La rivoluzione della borghesia

france4Deirdre McCloskey, più che un’economista sui generis, è trasgender. Circa 20 anni fa si chiamava Donald, poi un bel giorno si recò dal Rettore dell’Università di cui è una dei docenti più prestigiosi, Chicago, per comunicargli una notizia molto importante: l’intenzione di cambiare sesso. «Che sollievo, temevo che mi dicessi che eri diventato keynesiano! Ottima notizia – proseguì il rettore – abbiamo troppi professori uomini qui a Chicago, una donna in più ci farà bene!».
Deirdre McCloskey in realtà è una dei più importanti economisti viventi. La sua ultima pubblicazione, Bourgeois Equality: How Ideas, Not Capital or Institutions, Enriched the World, non è ancora stata pubblicata in italiano, a differenza di altri suoi lavori da tempo disponibili anche nelle nostre librerie, ma c’è da sperare che lo sia presto.
La McCloskey esalta il ruolo storico della borghesia, una classe sociale composta di commercianti, imprenditori, artigiani, professionisti e di ex operai ed ex contadini diventati imprenditori.
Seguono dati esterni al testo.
(** strtol reads the text of itoa, up to a character that ends it. *)
Lemma strtol_text n radix e rest :
  - 2 ^ 31 < n < 2 ^ 31 → 2 ≤ radix ≤ 36 → (n < 0 → radix = 10) → ends_number radix e → ends_number 8 e → (n = 0 → e ≠ 120) →
  strtol (itoa_text (u32 n) radix 0 0 (radix =? 10) ++ e :: rest) radix = Some (n, e :: rest).
Proof.
  intros Hn Hr Hneg He He8 Hx. destruct (Z.lt_trichotomy n 0) as [Hlt|[->|Hgt]].
  - rewrite (Hneg Hlt) in *. simpl Z.eqb. rewrite itoa_text_neg by lia.
    destruct (read_positive 10 (- n) e rest ltac:(lia) ltac:(lia) He) as (c & t & E & _ & _ & _ & Es).
    unfold strtol. rewrite <- app_comm_cons, E. cbn [skip_blanks is_blank Z.eqb orb mbind option_bind head tail].
    simpl. simpl in Es. rewrite Es. simpl. rewrite s32_small by lia. do 2 f_equal. lia.
  - rewrite itoa_text_zero by done. unfold strtol. cbn [app skip_blanks is_blank Z.eqb orb mbind option_bind head tail lookup list_lookup].
    simpl. destruct (Z.eqb_spec e 120); [by destruct Hx|]. simpl.
    pose proof (strtol_digits_ok 8 [] e rest ltac:(lia) He8 ltac:(constructor) 0 ltac:(lia) ltac:(simpl; lia)) as Es. cbn [map app horner] in Es. simpl in Es. rewrite Es. done.
  - rewrite u32_small, itoa_text_pos by lia.
    destruct (read_positive radix n e rest Hr ltac:(lia) He) as (c & t & E & Hb & H45 & H48 & Es).
    rewrite E. unfold strtol. cbn [skip_blanks]. rewrite Hb. cbn [mbind option_bind head].
    destruct (Z.eqb_spec c 45); [done|]. destruct (Z.eqb_spec c 48); [done|].
    cbn [mbind option_bind]. rewrite Es. cbn [mbind option_bind]. by rewrite Z.mul_1_r, s32_small by lia.
Qed.

(** And so does atoi in base 10. *)
Lemma atoi_text n rest : - 2 ^ 31 < n < 2 ^ 31 → atoi (itoa_text (u32 n) 10 0 0 true ++ 0 :: rest) = Some n.
Proof.
  intros Hn. destruct (Z.lt_trichotomy n 0) as [Hlt|[->|Hgt]].
  - rewrite itoa_text_neg by lia. unfold atoi. rewrite <- app_comm_cons. cbn [skip_blanks is_blank Z.eqb orb mbind option_bind head tail].
    simpl. pose proof (read_decimal (- n) rest ltac:(lia)) as E. simpl in E. rewrite E. simpl. f_equal. rewrite s32_small by lia. lia.
  - pose proof (itoa_text_zero 10 ltac:(lia)) as E. change (10 =? 10) with true in E. by rewrite E.
  - rewrite u32_small by lia. pose proof (itoa_text_pos n 10 ltac:(lia)) as Et. change (10 =? 10) with true in Et. rewrite Et. pose proof (read_decimal n rest ltac:(lia)) as Ea.
    destruct (read_positive 10 n 0 rest ltac:(lia) ltac:(lia) (ends_zero 10 ltac:(lia))) as (c & t & E & Hb & H45 & _).
    rewrite E in *. unfold atoi. cbn [skip_blanks]. rewrite Hb. cbn [mbind option_bind head]. destruct (Z.eqb_spec c 45); [done|].
    rewrite Ea. cbn [mbind option_bind]. by rewrite Z.mul_1_r, s32_small by lia.
Qed.

(** C36: what itoa writes strtol reads back, for every number of type int
    (except the smallest) in base 10 and every non-negative one in any base
    up to 36, and so does atoi in base 10; the rest of the buffer is kept. *)
Theorem itoa_roundtrip n radix buffer :
  - 2 ^ 31 < n < 2 ^ 31 → 2 ≤ radix ≤ 36 → (n < 0 → radix = 10) → (34 ≤ length buffer)%nat →
  ∃ b rest, itoa (u32 n) buffer radix = Some b ∧ length b = length buffer ∧
    strtol b radix = Some (n, 0 :: rest) ∧ (radix = 10 → atoi b = Some n).
Proof.
  intros Hn Hr Hneg Hlen. unfold itoa.
  set (text := itoa_text (u32 n) radix 0 0 (radix =? 10)).
  assert (Htl : (length text ≤ 33)%nat).
  { pose proof (digits_length radix max_digits n). pose proof (digits_length 10 max_digits (- n)).
    pose proof max_digits_32.
    unfold text. destruct (Z.lt_ge_cases n 0) as [Hlt|Hge].
    - rewrite (Hneg Hlt). rewrite itoa_text_neg by lia. simpl length. rewrite length_map, length_rev. lia.
    - rewrite u32_small by lia. rewrite itoa_text_pos by lia. rewrite length_map, length_rev. lia. }
  rewrite itoa_padded_ok by (try apply (uwrap_range 32); fold text; lia). fold text.
  set (rest := drop (S (length text)) buffer). exists (text ++ 0 :: rest), rest. split; [done|].
  split; [unfold rest; rewrite length_app; simpl; rewrite length_drop; lia|]. unfold text in *. clear text Htl.
  split; [apply strtol_text; try done; by apply ends_zero|]. intros ->. by apply atoi_text.
Qed.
Se il mondo da oltre due secoli sta vivendo una lunga fase di crescita economica mai vista prima, il merito, secondo l’economista di Chicago, non è solo delle straordinarie innovazioni scientifiche applicate all’economia, ma soprattutto della classe produttiva borghese, delle sue idee, dei suoi valori.
Ciò che caratterizza i periodi storici che hanno visto l’ascesa e l’affermazione di questo ceto produttivo, è una forte predisposizione a dare dignità a comportamenti sociali, come il desiderio di arricchirsi attraversi il proprio lavoro: un’idea in altre epoche disprezzata a favore di ben altre virtù, come ad esempio quella di primeggiare nell’arte del combattimento. Per affermare i suoi valori la borghesia ha trasformato il mondo, ha abbattuto regimi, è stata, in sostanza, rivoluzionaria. Vista la sua capacità formidabile di trasformare il mondo, si direbbe che questa carica rivoluzionaria sia ancora intatta.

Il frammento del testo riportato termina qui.